In the days when university students were conspiring to stop the Vietnam War by holding flowers and singing, the Security Intelligence Service looked after the interests of the nation by sending agents on campus. Students could spot them without even checking their briefcases for pies and copies of Penthouse : the short sideburns and grey suits made them easy to tell apart from the young Nats.
These days the SIS sends letters instead of agents. A November 6 missive from director Warren Tucker encouraged universities to be aware of "illicit science and technology acquisition" which might be used to make weapons of mass destruction.

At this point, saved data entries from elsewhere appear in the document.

(** ** Concrete instances *)

(** [url.Parse] on texts of the form [scheme://host/...]. *)
Definition simple_parse (s : string) : option URL :=
  match Cut s ":" with
  | Some (scheme, rest) =>
      match Cut (drop_bytes 2 rest) "/" with
      | Some (host, _) => Some (mkURL scheme host false)
      | None => Some (mkURL scheme (drop_bytes 2 rest) false)
      end
  | None => None
  end.

Definition no_dns : dns := fun _ => None.
Definition strict : Policy := New zero_policy.

Definition in_cluster (hosts : list string) : Policy := New (mkPolicy [] 0 false 0 "" true hosts).

Lemma check_addr_iff_witness :
  (checkAddr strict Tenant (Addr6 (Z.shiftl 65535 32 + 167772161) "") = None ↔
   reachable strict Tenant (Addr4 167772161)) ∧
  checkAddr strict Tenant (Addr6 (Z.shiftl 65535 32 + 167772161) "") = Some ErrBlockedDestination.
Proof.
  split; [|vm_compute; reflexivity].
  apply (check_addr_iff strict Tenant (Addr6 (Z.shiftl 65535 32 + 167772161) ""));
    [vm_compute; split; congruence|reflexivity|constructor].
Defined.

(** AWS's metadata address is refused, the same address with a zone is not. *)
Lemma zoned_address_evades_policy_witness :
  let imds := Z.shiftl 64768 112 + Z.shiftl 3778 96 + 596 in
  checkAddr strict Tenant (Addr6 imds "") = Some ErrBlockedDestination ∧
  checkAddr strict Tenant (Addr6 imds "eth0") = None ∧
  CheckURL simple_parse strict no_dns "http://[fd00:ec2::254%eth0]/latest" Tenant = None ∧
  checkDialAddress strict Tenant "[fd00:ec2::254%eth0]:80" = None.
Proof.
  split; [vm_compute; reflexivity|]. split; [|vm_compute; split; reflexivity].
  apply (zoned_address_evades_policy strict Tenant (Z.shiftl 64768 112 + Z.shiftl 3778 96 + 596) "eth0");
    [discriminate|vm_compute; reflexivity..].
Defined.
Definition knownActions : list AuditAction := [
  "auth.login.succeeded"; "auth.login.denied"; "auth.logout.succeeded"; "auth.mfa.challenge.sent";
  "auth.mfa.verified"; "auth.mfa.failed";
  "sso.callback.succeeded"; "sso.callback.denied"; "sso.state.mismatch"; "sso.nonce.mismatch";
  "denied.org.boundary"; "denied.origin"; "denied.request_size";
  "denied.rate_limit"; "denied.cors"; "denied.egress"; "denied.egress.address";
  "key.create"; "key.revoke"; "key.rotate"; "key.rejected.invalid"; "key.rejected.expired";
  "key.rejected.revoked"; "key.accepted";
  "credential.create"; "credential.update"; "credential.rotate"; "credential.delete"; "credential.base_url.saved";
  "user.create"; "user.update"; "user.delete"; "user.login.succeeded"; "user.login.denied";
  "invite.issued"; "invite.email.started"; "invite.email.sent"; "invite.email.failed";
  "invite.email.template_failed"; "invite.accepted"; "invite.rejected.invalid"; "invite.rejected.expired";
  "invite.rejected.replay";
  "routing.decision"; "routing.failover";
  "eval.run.create"; "eval.run.scored"; "eval.plugin.install"; "denied.eval.plugin_manifest";
  "benchmark.create"; "benchmark.run.start"; "benchmark.run.finish"; "benchmark.schedule.hit";
  "denied.budget.exceeded"; "denied.model.allowlist"; "denied.concurrency.cap";
  "policy.create"; "policy.delete"; "security.alert"; "security.panic.recovered";
  "audit.view"; "audit.export"; "denied.audit.view"; "denied.audit.export"; "denied.schema.contract"].

Inductive AuditFailureClass := FailStopClass | BestEffortClass.

#[export] Instance AuditFailureClass_eq_dec : EqDecision AuditFailureClass.
Proof. solve_decision. Defined.
Definition link_sso (id provider subject issuer : string) : stmt Z := fun now d =>
  match d_users d !! id with
  | Some r =>
      if match ur_sso r with None => true | Some (p, s, _) => String.eqb p provider && String.eqb s subject end then
        if any_row (same_sso (u_OrgID (ur_user r)) provider subject id) (d_users d) then Err UniqueViolation
        else Ok (1, set_users <[id := mkUserRow (ur_user r) (ur_hash r) (Some (provider, subject, issuer))]> d)
      else Ok (0, d)
  | None => Ok (0, d)
  end.

(** DELETE of a user with the cascades of its references. *)
Definition keep {A} (p : A → bool) (t : gmap string A) : gmap string A := filter (fun kv => p (snd kv) = true) t.

Definition forget_user (id : string) (r : invite_row) : invite_row :=
  let i := ir_invite r in
  mkInviteRow
    (mkInvite (iv_ID i) (iv_OrgID i) (iv_Email i) (iv_Role i) (iv_CreatedBy i) (iv_CreatedAt i) (iv_ExpiresAt i)
       (iv_AcceptedAt i) (iv_RevokedAt i) (if decide (iv_AcceptedBy i = Some id) then None else iv_AcceptedBy i)
       (iv_URL i)) (ir_hash r).

Definition drop_user (id : string) (d : db) : db :=
  mkDb (d_orgs d) (delete id (d_users d))
    (keep (fun s => negb (String.eqb (sr_user s) id)) (d_sessions d))
    (keep (fun k => negb (refers (vk_UserID (kr_key k)) id)) (d_keys d))
    (keep (fun c => negb (refers (pc_UserID (cr_cred c)) id)) (d_creds d))
    (forget_user id <$> keep (fun i => negb (String.eqb (iv_CreatedBy (ir_invite i)) id)) (d_invites d))
    (d_log d).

It's the wrong month for April Fool's Day jokes, so we assume it was meant seriously. Certainly university staff union spokesman Tom Ryan got very worked up about the threat the letter posed to the "legislated autonomy" of universities, including the guarantee of academic freedom.
It's hard to say which is more Alice-in-Wonderland: the idea that a terrorist might be cooking up a WMD in the biology lab or the notion that stopping him doing so might constitute an abridgement of his right to academic freedom.
Last time we looked, the universities' statutory role of being critic and conscience of society did not include knocking up a nuke in the lunch hour.
Most academics would probably say something if they saw a colleague backing a trailerload of weapons-grade plutonium up to the staffroom door. And chances are it wouldn't be "Oh, he's just exercising his statutory right to express himself ." But it's good to know that the SIS is making sure.